Total RNAs were extracted using the TriReagent method (TriReagent, Euromedex, Strasbourg, France). For each sample, the following sequence was performed as quickly as possible: Pellet cells were placed in 1.6 mL of TriReagent. For separation of the aqueous phase and isopropanol precipitation, cells homogenates (1.6 mL) were added by 320 uL of chloroform and incubated at room temperature for 15 min and then centrifuged at 12,000 g for 15 min at 4_C. The upper aqueous phase (about 800 uL) containing RNA was collected. RNAs were then precipitated from the aqueous phase by addition of isopropanol (one volume isopropanol for one volume of aqueous solution) 10 min at room temperature followed by a centrifugation at 12,000 g for 10 min at 4_C. Pellets were washed twice with ethanol 75 % (7,500 g, 5 min, 4_C), resuspended in 100 mL sterile RNAse-free water, and frozen at -20_C. To assess the quality of RNAs, 1 uL was used for determination of concentration using a Nanodrop spectrophotometer (http://www.nanodrop.com). The quality of RNA-preparations was further assessed using Lab-on-a-chip Bioanalyser 2000 technology (Agilent technologies), based on the 28S/18S ribosomal RNAs ratio. The ratio of 18s/28s ribosomal RNA ranges from 0 to 2.3, and the RNA Integrity Number (RIN) from 2.3 to 9.4. Usually, RNA showing a RIN lower than 7 with an 18s/28s ratio below 1.8 are discarded from study. Since these samples are rare and difficult to obtain, they underwent the hybridization procedure (GE single color assay as well as miRNA assay). Concentrations of all RNAs were adjusted at 80 ng/uL, and verified with a second measurement on a Nanodrop spectrophotometer. These RNAs were used for GE and microRNA assays.

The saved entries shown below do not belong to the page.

Lemma switch_streams_In {A B} (project : A -> Observable B) (outer : Stream A)
    (t : nat) (b : B) :
  In (t, Next b) (switch_streams project outer) ->
  exists a t0, In (t0, Next a) outer /\ In (t, Next b) (project a t0).
Proof.
  induction outer as [|[t0 [a|e]] rest IH]; cbn [switch_streams]; [intros []| |].
  - destruct rest as [|[t' n'] rest'].
    + intro H. exists a, t0. split; [left; reflexivity|exact H].
    + intro H. apply in_app_or in H as [H|H].
      * apply filter_In in H as [H _]. exists a, t0. split; [left; reflexivity|exact H].
      * destruct (IH H) as [a' [t1 [H1 H2]]]. exists a', t1.
        split; [right; exact H1|exact H2].
  - intros [H|[]]. discriminate.
Qed.

Lemma switchMap_In {A B} (project : A -> Observable B) (o : Observable A)
    (now t : nat) (b : B) :
  In (t, Next b) (switchMap project o now) ->
  exists a t0, In (t0, Next a) (o now) /\ In (t, Next b) (project a t0).
Proof. unfold switchMap. intro H. apply until_error_In in H. apply switch_streams_In, H. Qed.

(** ** subscribeBalance *)



(** ** subscribePrice *)

(** C8, as the code has it.  When the name of the token resolves and no
    PriceProvider is configured for the price-source type that
    [subscribePrice] resolves (the [type] argument, or else the configured
    source of the chain for the name, or else MARKET), [subscribePrice]
    returns [of(FN.ZERO)], the stream of the one value zero, and raises
    nothing. *)
Theorem subscribePrice_without_provider {PoolDetail} (ext : Collaborators PoolDetail)
    (w : Wallet) (token_ : MaybeCurrency) (type_ : option PriceProviderType)
    (name_ : JSString) :
  forceToCurrencyName token_ = Ok name_ ->
  priceProviders w (resolved_price_type ext w name_ type_) = None ->
  Wallet_subscribePrice ext w token_ type_ = Ok (rx_of FN_ZERO)
  /\ forall now, firstValueFrom (rx_of FN_ZERO) now = Fulfilled FN_ZERO.
Proof.
  intros Hname Hnone. split; [|reflexivity].
  unfold Wallet_subscribePrice, memoize. cbn [subscribePrice_rec].
  rewrite Hname. cbn [bind].
  destruct (resolved_price_type ext w name_ type_); rewrite Hnone; reflexivity.
Qed.

Lemma subscribePrice_without_provider_sample :
  forceToCurrencyName (MC_string (str "lp://SETM/SERP")) = Ok (str "lp://SETM/SERP") /\
  priceProviders sample_wallet
    (resolved_price_type sample_collaborators sample_wallet (str "lp://SETM/SERP") None)
  = None /\
  Wallet_subscribePrice sample_collaborators sample_wallet
    (MC_string (str "lp://SETM/SERP")) None = Ok (rx_of FN_ZERO).
Proof.
  split; [reflexivity|]. split; [reflexivity|].
  apply (subscribePrice_without_provider sample_collaborators sample_wallet
           (MC_string (str "lp://SETM/SERP")) None (str "lp://SETM/SERP"));
    reflexivity.
Defined.

(** C8 as stated fails for a token whose name does not resolve: the name
    is asked for first, and with no provider configured at all
    [subscribePrice] raises ConvertToCurrencyNameFailed instead of returning
    the zero stream. *)
Lemma subscribePrice_unresolved_name_throws :
  let target := MC_pair [0xD800] (str "SERP") in
  priceProviders sample_wallet MARKET = None /\
  priceProviders sample_wallet ORACLE = None /\
  Wallet_subscribePrice sample_collaborators sample_wallet target (Some ORACLE)
  = Throw (ConvertToCurrencyNameFailed target) /\
  Wallet_subscribePrice sample_collaborators sample_wallet target (Some ORACLE)
  <> Ok (rx_of FN_ZERO).
Proof.
  intro target. split; [reflexivity|]. split; [reflexivity|].
  assert (E : Wallet_subscribePrice sample_collaborators sample_wallet target
                (Some ORACLE) = Throw (ConvertToCurrencyNameFailed target))
    by reflexivity.
  split; [exact E|]. rewrite E. discriminate.
Qed.

(** ** The ready gate *)

Lemma no_error_asObservable {A} (s : BehaviorSubject A) (now : nat) :
  no_error (asObservable s now).
Proof.
  intros t e [H|H]; [discriminate|].
  apply in_map_iff in H as [x [E _]]. discriminate.
Qed.

Lemma no_error_until_error {A} (s : Stream A) : no_error s -> no_error (until_error s).
Proof. intros H t e Hin. apply (H t e), until_error_In, Hin. Qed.

Lemma no_error_filter {A} (p : nat * Notification A -> bool) (s : Stream A) :
  no_error s -> no_error (filter p s).
Proof. intros H t e Hin. apply filter_In in Hin as [Hin _]. exact (H t e Hin). Qed.

Lemma no_error_map_total {A B} (f : A -> B) (o : Observable A) (now : nat) :
  no_error (o now) -> no_error (rx_map (fun a => Ok (f a)) o now).
Proof.
  intros H t e Hin. unfold rx_map in Hin. apply until_error_In in Hin.
  apply in_map_iff in Hin as [[t' n] [E Hin]]. cbn [fst snd] in E.
  destruct n as [a|e']; [discriminate|]. injection E as <- <-. exact (H _ _ Hin).
Qed.

Lemma no_error_switch_streams {A B} (project : A -> Observable B) (outer : Stream A) :
  no_error outer -> (forall a t, no_error (project a t)) ->
  no_error (switch_streams project outer).
Proof.
  intros Ho Hp. induction outer as [|[t0 [a|e]] rest IH]; cbn [switch_streams].
  - intros t e [].
  - assert (Hrest : no_error rest) by (intros t e Hin; apply (Ho t e); right; exact Hin).
    destruct rest as [|[t' n'] rest']; [apply Hp|].
    intros t e Hin. apply in_app_or in Hin as [Hin|Hin].
    + apply filter_In in Hin as [Hin _]. exact (Hp _ _ _ _ Hin).
    + exact (IH Hrest _ _ Hin).
  - exfalso. apply (Ho t0 e). left. reflexivity.
Qed.

Lemma no_error_subscribeTokens (w : Wallet) (type_ : option TokenType) (now : nat) :
  no_error (Wallet_subscribeTokens w type_ now).
Proof.
  unfold Wallet_subscribeTokens, memoize, switchMap, shareReplay.
  apply no_error_until_error, no_error_switch_streams.
  - unfold rx_filter. apply no_error_filter, no_error_asObservable.
  - intros _ t. apply no_error_map_total, no_error_asObservable.
Qed.

Lemma firstValueFrom_Rejected {A} (o : Observable A) (now : nat) (e : Error) :
  firstValueFrom o now = Rejected e -> exists t, In (t, Error_ e) (o now).
Proof.
  unfold firstValueFrom. destruct (o now) as [|[t [a|e']] s]; try discriminate.
  intros [= ->]. exists t. left. reflexivity.
Qed.

(** The pushes of [true] that a subscriber at [now] sees. *)
Lemma ready_pushes_false (l : list (nat * bool)) (now : nat) :
  (forall t b, In (t, b) l -> (now < t)%nat -> b = false) ->
  filter (fun n : nat * Notification bool =>
            match snd n with Next a => a | Error_ _ => true end)
    (map (fun e => (fst e, Next (snd e))) (filter (fun e => (now <? fst e)%nat) l))
  = [].
Proof.
  induction l as [|[t b] l IH]; intro H; [reflexivity|].
  cbn [filter fst]. destruct (Nat.ltb_spec now t).
  - cbn [map filter fst snd]. rewrite (H t b) by (try left; auto).
    apply IH. intros; eapply H; [right|]; eassumption.
  - apply IH. intros; eapply H; [right|]; eassumption.
Qed.

Lemma ready_pushes_after (l : list (nat * bool)) (now t : nat) :
  (forall t' b, In (t', b) l -> (t < t')%nat) ->
  Forall (fun n : nat * Notification bool => (t < fst n)%nat)
    (filter (fun n : nat * Notification bool =>
               match snd n with Next a => a | Error_ _ => true end)
       (map (fun e => (fst e, Next (snd e))) (filter (fun e => (now <? fst e)%nat) l))).
Proof.
  intro H. apply Forall_forall. intros [t' n] Hin.
  apply filter_In in Hin as [Hin _]. apply in_map_iff in Hin as [[t'' b] [E Hin]].
  apply filter_In in Hin as [Hin _]. cbn [fst snd] in E. injection E as <- <-.
  cbn [fst]. eapply H. exact Hin.
Qed.

(** The head of [switchMap] on an outer stream whose first value arrives at
    [t] and whose later notifications come after [t]. *)
Lemma switch_streams_head {A B} (project : A -> Observable B) (a : A) (t : nat)
    (rest : Stream A) (b : B) (inner : Stream B) :
  project a t = (t, Next b) :: inner ->
  Forall (fun n => (t < fst n)%nat) rest ->
  exists s, until_error (switch_streams project ((t, Next a) :: rest))
            = (t, Next b) :: s.
Proof.
  intros Hp Hrest. cbn [switch_streams]. rewrite Hp.
  destruct rest as [|[t' n'] rest']; [eexists; reflexivity|].
  inversion Hrest as [|? ? Ht _]; subst. cbn [fst] in Ht.
  cbn [filter fst]. apply Nat.ltb_lt in Ht. rewrite Ht.
  eexists. reflexivity.
Qed.

(** C6, as the code has it.  While [isReady$] holds [false]:
    [getPresetTokens] raises SDKNotReady('wallet'); [getTokens], a
    [firstValueFrom] of the continuous form, is never rejected: its promise
    is pending (and the continuous form emits nothing) as long as no [true]
    is pushed to [isReady$], and it is fulfilled with the token list of that
    instant when [true] is pushed.  [getToken] and [getBalance], on a target
    whose name resolves, are pending as well as long as no [true] is
    pushed. *)
Theorem snapshot_before_ready (w : Wallet) (type_ : option TokenType) (now : nat) :
  Subject_value (isReady_ w) now = false ->
  Wallet_getPresetTokens w now = Throw (SDKNotReady (str "wallet"))
  /\ (forall e, Wallet_getTokens w type_ now <> Rejected e)
  /\ ((forall t b, In (t, b) (pushed (isReady_ w)) -> (now < t)%nat -> b = false) ->
      Wallet_subscribeTokens w type_ now = [] /\
      Wallet_getTokens w type_ now = Pending)
  /\ (forall before after t,
        pushed (isReady_ w) = before ++ (t, true) :: after ->
        (forall t' b, In (t', b) before -> (now < t')%nat -> b = false) ->
        (now < t)%nat ->
        (forall t' b, In (t', b) after -> (t < t')%nat) ->
        Wallet_getTokens w type_ now
        = Fulfilled (filter_tokens type_ (Subject_value (tokens_ w) t)))
  /\ ((forall t b, In (t, b) (pushed (isReady_ w)) -> (now < t)%nat -> b = false) ->
      forall target name_,
        forceToCurrencyName target = Ok name_ ->
        Wallet_getToken w target now = Pending /\
        forall PoolDetail (ext : Collaborators PoolDetail) address,
          Wallet_getBalance ext w target address now = Pending).
Proof.
  intro Hready. split; [|split; [|split; [|split]]].
  - unfold Wallet_getPresetTokens. rewrite Hready. reflexivity.
  - intros e H. apply firstValueFrom_Rejected in H as [t H].
    exact (no_error_subscribeTokens w type_ now t e H).
  - intro Hfalse.
    assert (E : Wallet_subscribeTokens w type_ now = []).
    { unfold Wallet_subscribeTokens, memoize, switchMap, rx_filter, asObservable.
      cbn [filter snd]. rewrite Hready, (ready_pushes_false _ _ Hfalse). reflexivity. }
    split; [exact E|]. unfold Wallet_getTokens, firstValueFrom. rewrite E. reflexivity.
  - intros before after t Hpushed Hbefore Hnow Hafter.
    unfold Wallet_getTokens, firstValueFrom.
    assert (E : exists s, Wallet_subscribeTokens w type_ now
                          = (t, Next (filter_tokens type_ (Subject_value (tokens_ w) t))) :: s).
    { unfold Wallet_subscribeTokens, memoize, switchMap, rx_filter.
      unfold asObservable at 2. cbn [filter snd]. rewrite Hready, Hpushed.
      rewrite filter_app, map_app, filter_app, (ready_pushes_false _ _ Hbefore).
      cbn [filter fst app]. apply Nat.ltb_lt in Hnow. rewrite Hnow.
      cbn [map filter fst snd].
      eapply switch_streams_head.
      - unfold shareReplay, rx_map, asObservable. cbn [map until_error fst snd].
        reflexivity.
      - apply ready_pushes_after. exact Hafter. }
    destruct E as [s ->]. reflexivity.
  - intros Hfalse target name_ Hname.
    assert (E : Wallet_subscribeTokens w None now = []).
    { unfold Wallet_subscribeTokens, memoize, switchMap, rx_filter, asObservable.
      cbn [filter snd]. rewrite Hready, (ready_pushes_false _ _ Hfalse). reflexivity. }
    split.
    + unfold Wallet_getToken, Wallet_subscribeToken, memoize, async.
      rewrite Hname. cbn [bind]. unfold firstValueFrom, rx_map. rewrite E. reflexivity.
    + intros PoolDetail ext address.
      unfold Wallet_getBalance, Wallet_subscribeBalance, Wallet_subscribeToken,
        memoize, async.
      rewrite Hname. cbn [bind]. unfold firstValueFrom, switchMap, rx_map.
      rewrite E. reflexivity.
Qed.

Liquid serum-free medium and purification of the CD41+ cell population : CD34+ were cultured in serum-free medium in the presence of TPO (10 ng/mL; Kirin Brewery, Tokyo, Japan). Ingredients used to prepare the serum-free medium were as previously described 28. To purify the CD41+ population, cells in suspension culture were collected at day 6-7, stained with an anti–CD41a-PE monoclonal antibody (MoAb) (PharMingen, San Diego, CA) and purified by cell sorting (Influx, Becton Dickinson, le Pont de Claix, France). The purified CD41+ cell population was subsequently grown in the same serum-free liquid medium with or without TPO and in presence or absence of S78454 for an additional 24 h. When stated, CD41+ cells were starved overnight from cytokine. Then CD41+ cells were stimulated for different times with TPO with or without S78454; cells were subsequently recovered in dry pellet for subsequent analyses.